There is opportunity for research on the relationship between technology and BMI as a precursor. Our findings indicate that BMI has no positive effect on performance. Nevertheless, a company’s competitive advantage is derived from its rare technology or resources that are not replicable. For instance, the ongoing innovation by Apple. On the one hand, enterprises need to design appropriate BMIs for technological innovation to promote product innovation. On the other hand, to successfully use BMI to maintain a compelling long-term competitive advantage, future research needs to first break through the barrier of technological innovation. It can monopolize the allocation of scarce resources. These competitive advantages can be constructed through technological change.

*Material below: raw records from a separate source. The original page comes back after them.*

Definition is_safe_string (text : PyVal) (allow_special : bool) : bool :=
  if negb (truthy text) || negb (is_str text) then false else
  match text with
  | PStr s =>
      let text_lower := str_lower s in
      if existsb (fun pattern => re_search pattern text_lower) dangerous_patterns
      then false
      else if negb allow_special
              && existsb (fun c => char_in c s) [60; 62; 34; 39; 38; 92; 47; 37]%N
      then false
      else true
  | _ => false
  end.

End WithLib.

(** The dictionary [validate_credentials_format] returns. *)
Record CredentialsFormat : Type := {
  username_valid : bool;
  password_valid : bool;
  username_error : pystr;
  password_error : pystr;
  overall_valid : bool
}.

(** The [if not username / elif len(username) < 2 / ...] chain that
    picks the message once [validate_username] has said no. *)
Definition username_error_for (username : PyVal) : PyResult pystr :=
  if negb (truthy username) then Ok (str_of "Username cannot be empty")
  else
    n ← len username;
    if n <? 2 then Ok (str_of "Username must be at least 2 characters")
    else if 100 <? n then Ok (str_of "Username cannot exceed 100 characters")
    else Ok (str_of "Username contains invalid characters").

Definition password_error_for (password : PyVal) : PyResult pystr :=
  if negb (truthy password) then Ok (str_of "Password cannot be empty")
  else
    n ← len password;
    if n <? 4 then Ok (str_of "Password must be at least 4 characters")
    else if 256 <? n then Ok (str_of "Password cannot exceed 256 characters")
    else Ok (str_of "Password is invalid").

Definition validate_credentials_format (username password : PyVal)
  : PyResult CredentialsFormat :=
  u ← (if negb (validate_username username)
       then e ← username_error_for username; Ok (false, e)
       else Ok (true, []));
  p ← (if negb (validate_password password)
       then e ← password_error_for password; Ok (false, e)
       else Ok (true, []));
  Ok {| username_valid := u.1; password_valid := p.1;
        username_error := u.2; password_error := p.2;
        overall_valid := u.1 && p.1 |}.

(** The dictionary [validate_network_config] returns. *)
Record NetworkResult : Type := {
  valid : bool;
  errors : list pystr
}.

Definition add_error (results : NetworkResult) (msg : string) : NetworkResult :=
  {| valid := false; errors := errors results ++ [str_of msg] |}.

Definition valid_eap_methods : list pystr :=
  map str_of ["PEAP"; "TTLS"; "TLS"; "PWD"; "FAST"]%string.

Definition valid_phase2_methods : list pystr :=
  map str_of ["MSCHAPV2"; "CHAP"; "PAP"; "GTC"]%string.

(** The dictionary [validate_and_clean_input] returns. *)
Record CleanResult : Type := {
  cr_valid : bool;
  cr_cleaned : pystr;
  cr_error : pystr
}.

Section Aggregates.
Context {SL : StrLib}.

(** [if key in config and config[key]: if not check(config[key]): ...] *)
Definition check_optional (config : pydict) (key : string)
    (check : PyVal -> bool) (msg : string) (results : NetworkResult)
  : NetworkResult :=
  match dict_get config (str_of key) with
  | Some v =>
      if truthy v then
        if negb (check v) then add_error results msg else results
      else results
  | None => results
  end.

(** [if key in config: if config[key] not in methods: ...] *)
Definition check_method (config : pydict) (key : string)
    (methods : list pystr) (msg : string) (results : NetworkResult)
  : NetworkResult :=
  match dict_get config (str_of key) with
  | Some v =>
      if negb (existsb (eq_str v) methods) then add_error results msg
      else results
  | None => results
  end.

Definition validate_network_config (config : pydict) : NetworkResult :=
  let results := {| valid := true; errors := [] |} in
  let results :=
    match dict_get config (str_of "ssid") with
    | Some v =>
        if negb (validate_campus_ssid v)
        then add_error results "Invalid SSID format" else results
    | None => results
    end in
  let results :=
    check_optional config "domain" validate_domain
      "Invalid domain format" results in
  let results :=
    check_optional config "ca_cert" validate_file_path
      "Invalid CA certificate path" results in
  let results :=
    check_optional config "client_cert" validate_file_path
      "Invalid client certificate path" results in
  let results :=
    check_optional config "private_key" validate_file_path
      "Invalid private key path" results in
  let results :=
    check_method config "eap_method" valid_eap_methods
      "Invalid EAP method. Must be one of: PEAP, TTLS, TLS, PWD, FAST"
      results in
  check_method config "phase2_auth" valid_phase2_methods
    "Invalid Phase 2 auth method. Must be one of: MSCHAPV2, CHAP, PAP, GTC"
    results.

Definition clean_outcome (ok : bool) (cleaned : pystr) (msg : string)
  : CleanResult :=
  if ok then {| cr_valid := true; cr_cleaned := cleaned; cr_error := [] |}
  else {| cr_valid := false; cr_cleaned := []; cr_error := str_of msg |}.

Definition validate_and_clean_input (input_str : PyVal) (input_type : pystr)
  : PyResult CleanResult :=
  if negb (truthy input_str) then
    Ok {| cr_valid := false; cr_cleaned := [];
          cr_error := input_type ++ str_of " cannot be empty" |}
  else
    let cleaned := sanitize_input input_str default_max_length in
    if bool_decide (input_type = str_of "username") then
      Ok (clean_outcome (validate_username (PStr cleaned)) cleaned
            "Invalid username format")
    else if bool_decide (input_type = str_of "password") then
      Ok (clean_outcome (validate_password (PStr cleaned)) cleaned
            "Invalid password format")
    else if bool_decide (input_type = str_of "ssid") then
      cleaned ← clean_ssid (PStr cleaned);
      Ok (clean_outcome (validate_campus_ssid (PStr cleaned)) cleaned
            "Invalid SSID format")
    else if bool_decide (input_type = str_of "email") then
      Ok (clean_outcome (validate_email (PStr cleaned)) (str_lower cleaned)
            "Invalid email format")
    else if bool_decide (input_type = str_of "domain") then
      Ok (clean_outcome (validate_domain (PStr cleaned)) (str_lower cleaned)
            "Invalid domain format")
    else
      Ok {| cr_valid := false; cr_cleaned := [];
            cr_error := str_of "Unknown input type: " ++ input_type |}.

End Aggregates.

End Validators.

(* ===================================================================== *)
(** ** services/auth_service.py: [AuthService]                           *)
(* ===================================================================== *)

Module Auth.

(** Readings of [time.time()], in seconds, are rationals.  A call of
    [authenticate] is taken to be instantaneous: every reading during
    the call is the argument [now]. *)
Definition Qltb (x y : Q) : bool := negb (Qle_bool y x).

(** The attributes [__init__] sets. *)
Record AuthService : Type := {
  config : pydict;
  authenticated : bool;
  auth_token : option PyVal;
  auth_expiry : option Q;
  last_auth_attempt : Q;
  failed_attempts : Z;
  max_attempts : Z;
  lockout_duration : Q
}.

(** [AuthService(config)] *)
Definition __init__ (config : pydict) : AuthService :=
  {| config := config;
     authenticated := false;
     auth_token := None;
     auth_expiry := None;
     last_auth_attempt := 0%Q;
     failed_attempts := 0;
     max_attempts := 5;
     lockout_duration := 300%Q |}.

(** The three lines every failure path repeats:
    [self.failed_attempts += 1; self.last_auth_attempt = time.time()]. *)
Definition record_failure (now : Q) (self : AuthService) : AuthService :=
  {| config := config self;
     authenticated := authenticated self;
     auth_token := auth_token self;
     auth_expiry := auth_expiry self;
     last_auth_attempt := now;
     failed_attempts := failed_attempts self + 1;
     max_attempts := max_attempts self;
     lockout_duration := lockout_duration self |}.

(** [self.authenticated = True; self.auth_token = token] *)
Definition set_authenticated (token : option PyVal) (self : AuthService)
  : AuthService :=
  {| config := config self;
     authenticated := true;
     auth_token := token;
     auth_expiry := auth_expiry self;
     last_auth_attempt := last_auth_attempt self;
     failed_attempts := failed_attempts self;
     max_attempts := max_attempts self;
     lockout_duration := lockout_duration self |}.

(** [self.auth_expiry = expiry; self.failed_attempts = 0] *)
Definition set_expiry_and_reset (expiry : Q) (self : AuthService)
  : AuthService :=
  {| config := config self;
     authenticated := authenticated self;
     auth_token := auth_token self;
     auth_expiry := Some expiry;
     last_auth_attempt := last_auth_attempt self;
     failed_attempts := 0;
     max_attempts := max_attempts self;
     lockout_duration := lockout_duration self |}.

(** [self.failed_attempts = 0; self.last_auth_attempt = 0] *)
Definition reset_lockout (self : AuthService) : AuthService :=
  {| config := config self;
     authenticated := authenticated self;
     auth_token := auth_token self;
     auth_expiry := auth_expiry self;
     last_auth_attempt := 0%Q;
     failed_attempts := 0;
     max_attempts := max_attempts self;
     lockout_duration := lockout_duration self |}.

Definition is_locked_out (now : Q) (self : AuthService) : bool * AuthService :=
  if max_attempts self <=? failed_attempts self then
    let time_since_last_attempt := (now - last_auth_attempt self)%Q in
    if Qltb time_since_last_attempt (lockout_duration self) then (true, self)
    else (false, reset_lockout self)
  else (false, self).

(** [[a-zA-Z0-9._-]] *)
Definition username_class (c : N) : bool :=
  is_ascii_alnum c || char_in c (str_of "._-").

Definition _validate_username_format (username : PyVal) : PyResult bool :=
  n ← len username;
  if (n <? 3) || (50 <? n) then Ok false
  else
    match username with
    | PStr s =>
        if negb (match_class_plus username_class s) then Ok false
        else if startswith s (str_of ".") || endswith s (str_of ".") then Ok false
        else Ok true
    | _ => Raise TypeError
    end.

In addition, market dynamics and BMI are promising avenues for future research. Even if an enterprise’s BMI is currently thriving, it needs to be improved or even subverted with the changes in the business environment and the development of the enterprise’s situation. Under what circumstances does the business model of innovation need to change, and what is the evolution path? This is significant, but the research is complicated. Business models need to be innovated, and it is essential to identify the market segments to target for the design of the business model. A good BMI can scale across multiple segments, but knowing which segment to pursue first is critical, and a marketing strategy can help the BMI succeed. Most importantly, the elements of the BMI create differentiation from market competitors. While competitors can replicate many BMIs, it may take years. However, pioneering a new business model sometimes leads to competitive advantage. The shift in BMI is related to the generally accepted model of firm growth stages [154]. Thus, future research needs to focus on the issues of BMI and dynamic evolution.